The Nose Creek Watershed Partnership (NCWP) conducts watershed planning to protect riparian areas, improve stormwater management, and enhance water quality in the Nose Creek and West Nose Creek watersheds (collectively the Nose Creek Watershed), near Calgary, Alberta. In 2018, NCWP updated its watershed management plan and identified the need for a highly detailed hydraulic model of both creeks—incorporating over 140 km of stream channel and over 170 hydraulic structures—to evaluate plan implementation options across jurisdictions. NCWP hired Barr to develop the model in HEC-RAS.

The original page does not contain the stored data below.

(* ===== verification/GenesisProto.v ===== *)
(** * GenesisProto: the wire format of the genesis document

    [src/x/oracle/types/genesis.pb.go]. *)
From S2P Require Import Prelude Util Dec Types Wire WireLemmas OracleProto Genesis.
Local Open Scope Z_scope.

Section messages.
Context `{DecCodec} `{ProtoMessage DecCoin} `{CoinNil}.

(** [FeederDelegation] *)

Definition FeederDelegation_MarshalToSizedBuffer (m : FeederDelegation) : W :=
  put_string [0x12] (fd_ValidatorAddress m) ;; put_string [0xa] (fd_FeederAddress m).
Definition FeederDelegation_Size (m : FeederDelegation) : Z :=
  size_string 1 (fd_FeederAddress m) + size_string 1 (fd_ValidatorAddress m).
Definition FeederDelegation_field (n : Z) : option (field_reader FeederDelegation) :=
  if n =? 1 then
    Some (string_field "FeederAddress" (λ m v, mkFeederDelegation v (fd_ValidatorAddress m))) else
  if n =? 2 then
    Some (string_field "ValidatorAddress" (λ m v, mkFeederDelegation (fd_FeederAddress m) v)) else
  None.
#[export] Instance FeederDelegation_message : ProtoMessage FeederDelegation :=
  message "FeederDelegation" (mkFeederDelegation "" "")
    FeederDelegation_Size FeederDelegation_MarshalToSizedBuffer FeederDelegation_field.

(** [MissCounter] *)

Definition MissCounter_MarshalToSizedBuffer (m : MissCounter) : W :=
  put_varint [0x10] (mc_MissCounter m) ;; put_string [0xa] (mc_ValidatorAddress m).
Definition MissCounter_Size (m : MissCounter) : Z :=
  size_string 1 (mc_ValidatorAddress m) + size_varint 1 (mc_MissCounter m).
Definition MissCounter_field (n : Z) : option (field_reader MissCounter) :=
  if n =? 1 then
    Some (string_field "ValidatorAddress" (λ m v, mkMissCounter v (mc_MissCounter m))) else
  if n =? 2 then
    Some (varint_field "MissCounter" wrap_u64
      (λ m v, mkMissCounter (mc_ValidatorAddress m) v)) else
  None.
#[export] Instance MissCounter_message : ProtoMessage MissCounter :=
  message "MissCounter" (mkMissCounter "" 0)
    MissCounter_Size MissCounter_MarshalToSizedBuffer MissCounter_field.

(** [GenesisState] *)

Definition GenesisState_MarshalToSizedBuffer (m : GenesisState) : W :=
  put_messages [0x4a] (gs_MedianDeviations m) ;; put_messages [0x42] (gs_HistoricPrices m) ;;
  put_messages [0x3a] (gs_Medians m) ;; put_messages [0x32] (gs_Votes m) ;;
  put_messages [0x2a] (gs_Prevotes m) ;; put_messages [0x22] (gs_MissCounters m) ;;
  put_messages [0x1a] (gs_ExchangeRates m) ;; put_messages [0x12] (gs_FeederDelegations m) ;;
  put_message [0xa] (gs_Params m).
Definition GenesisState_Size (m : GenesisState) : Z :=
  size_delimited 1 (pb_Size (gs_Params m)) + size_messages 1 (gs_FeederDelegations m) +
  size_messages 1 (gs_ExchangeRates m) + size_messages 1 (gs_MissCounters m) +
  size_messages 1 (gs_Prevotes m) + size_messages 1 (gs_Votes m) +
  size_messages 1 (gs_Medians m) + size_messages 1 (gs_HistoricPrices m) +
  size_messages 1 (gs_MedianDeviations m).
Definition GenesisState_field (n : Z) : option (field_reader GenesisState) :=
  if n =? 1 then
    Some (message_field "Params" gs_Params
      (λ m v, mkGenesis v (gs_ExchangeRates m) (gs_FeederDelegations m) (gs_MissCounters m)
         (gs_Prevotes m) (gs_Votes m) (gs_HistoricPrices m) (gs_Medians m) (gs_MedianDeviations
         m))) else
  if n =? 2 then
    Some (messages_field "FeederDelegations" gs_FeederDelegations
      (λ m v, mkGenesis (gs_Params m) (gs_ExchangeRates m) v (gs_MissCounters m) (gs_Prevotes m)
         (gs_Votes m) (gs_HistoricPrices m) (gs_Medians m) (gs_MedianDeviations m))) else
  if n =? 3 then
    Some (messages_field "ExchangeRates" gs_ExchangeRates
      (λ m v, mkGenesis (gs_Params m) v (gs_FeederDelegations m) (gs_MissCounters m) (gs_Prevotes
         m) (gs_Votes m) (gs_HistoricPrices m) (gs_Medians m) (gs_MedianDeviations m))) else
  if n =? 4 then
    Some (messages_field "MissCounters" gs_MissCounters
      (λ m v, mkGenesis (gs_Params m) (gs_ExchangeRates m) (gs_FeederDelegations m) v (gs_Prevotes
         m) (gs_Votes m) (gs_HistoricPrices m) (gs_Medians m) (gs_MedianDeviations m))) else
  if n =? 5 then
    Some (messages_field "AggregateExchangeRatePrevotes" gs_Prevotes
      (λ m v, mkGenesis (gs_Params m) (gs_ExchangeRates m) (gs_FeederDelegations m)
         (gs_MissCounters m) v (gs_Votes m) (gs_HistoricPrices m) (gs_Medians m)
         (gs_MedianDeviations m))) else
  if n =? 6 then
    Some (messages_field "AggregateExchangeRateVotes" gs_Votes
      (λ m v, mkGenesis (gs_Params m) (gs_ExchangeRates m) (gs_FeederDelegations m)
         (gs_MissCounters m) (gs_Prevotes m) v (gs_HistoricPrices m) (gs_Medians m)
         (gs_MedianDeviations m))) else
  if n =? 7 then
    Some (messages_field "Medians" gs_Medians
      (λ m v, mkGenesis (gs_Params m) (gs_ExchangeRates m) (gs_FeederDelegations m)
         (gs_MissCounters m) (gs_Prevotes m) (gs_Votes m) (gs_HistoricPrices m) v
         (gs_MedianDeviations m))) else
  if n =? 8 then
    Some (messages_field "HistoricPrices" gs_HistoricPrices
      (λ m v, mkGenesis (gs_Params m) (gs_ExchangeRates m) (gs_FeederDelegations m)
         (gs_MissCounters m) (gs_Prevotes m) (gs_Votes m) v (gs_Medians m) (gs_MedianDeviations
         m))) else
  if n =? 9 then
    Some (messages_field "MedianDeviations" gs_MedianDeviations
      (λ m v, mkGenesis (gs_Params m) (gs_ExchangeRates m) (gs_FeederDelegations m)
         (gs_MissCounters m) (gs_Prevotes m) (gs_Votes m) (gs_HistoricPrices m) (gs_Medians m) v))
         else
  None.
#[export] Instance GenesisState_message : ProtoMessage GenesisState :=
  message "GenesisState" (mkGenesis pb_empty [] [] [] [] [] [] [] [])
    GenesisState_Size GenesisState_MarshalToSizedBuffer GenesisState_field.
End messages.

(** ** Reference encodings *)

Section laws.
Context `{DecCodecLaws} `{ProtoLaws DecCoin} `{CoinNil}.

Definition FeederDelegation_encode (m : FeederDelegation) : bytes :=
  enc_string [0xa] (fd_FeederAddress m) ++ enc_string [0x12] (fd_ValidatorAddress m).
Definition FeederDelegation_ok (m : FeederDelegation) : Prop :=
  True.
#[export] Instance FeederDelegation_laws : ProtoLaws FeederDelegation.
Proof.
  solve_message FeederDelegation_encode FeederDelegation_ok FeederDelegation_Size
    FeederDelegation_MarshalToSizedBuffer.
Defined.

Definition MissCounter_encode (m : MissCounter) : bytes :=
  enc_string [0xa] (mc_ValidatorAddress m) ++ enc_varint [0x10] (mc_MissCounter m).
Definition MissCounter_ok (m : MissCounter) : Prop :=
  is_u64 (mc_MissCounter m).
#[export] Instance MissCounter_laws : ProtoLaws MissCounter.
Proof.
  solve_message MissCounter_encode MissCounter_ok MissCounter_Size
    MissCounter_MarshalToSizedBuffer.
Defined.

Definition GenesisState_encode (m : GenesisState) : bytes :=
  enc_message [0xa] (gs_Params m) ++ enc_messages [0x12] (gs_FeederDelegations m) ++
  enc_messages [0x1a] (gs_ExchangeRates m) ++ enc_messages [0x22] (gs_MissCounters m) ++
  enc_messages [0x2a] (gs_Prevotes m) ++ enc_messages [0x32] (gs_Votes m) ++
  enc_messages [0x3a] (gs_Medians m) ++ enc_messages [0x42] (gs_HistoricPrices m) ++
  enc_messages [0x4a] (gs_MedianDeviations m).
Definition GenesisState_ok (m : GenesisState) : Prop :=
  pb_ok (gs_Params m) ∧ Forall pb_ok (gs_FeederDelegations m) ∧
  Forall pb_ok (gs_ExchangeRates m) ∧ Forall pb_ok (gs_MissCounters m) ∧
  Forall pb_ok (gs_Prevotes m) ∧ Forall pb_ok (gs_Votes m) ∧ Forall pb_ok (gs_Medians m) ∧
  Forall pb_ok (gs_HistoricPrices m) ∧ Forall pb_ok (gs_MedianDeviations m).
#[export] Instance GenesisState_laws : ProtoLaws GenesisState.
Proof.
  solve_message GenesisState_encode GenesisState_ok GenesisState_Size
    GenesisState_MarshalToSizedBuffer.
Defined.
End laws.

The highly meandered channels of both creeks presented challenges to using a purely one-dimensional (1D) model, so we developed a model that coupled a 1D model of the channels with a two-dimensional (2D) model of the floodplains to accurately model both in-channel and overbank flow. To efficiently develop a set of closely spaced channel cross sections that achieved the level of detail desired by the NCWP, we created a GIS-based tool that automatically generated over 10,000 cross sections from a high-resolution bathymetric survey.
We supplemented the coupled 1D and 2D model with a fully 2D model from the same survey data—this allowed the NCWP to model both very low flows and very high flows. We calibrated the model using continuous discharge and water-level measurements from both creeks between 2019 and 2021, and we completed a sensitivity analysis on the channel and floodplain roughness.
This detailed hydraulic model will be used for a wide range of future watershed management efforts, including geomorphology assessments, stream and fish habitat restoration, and flood studies up to the approximate 1:1,000-year flood event.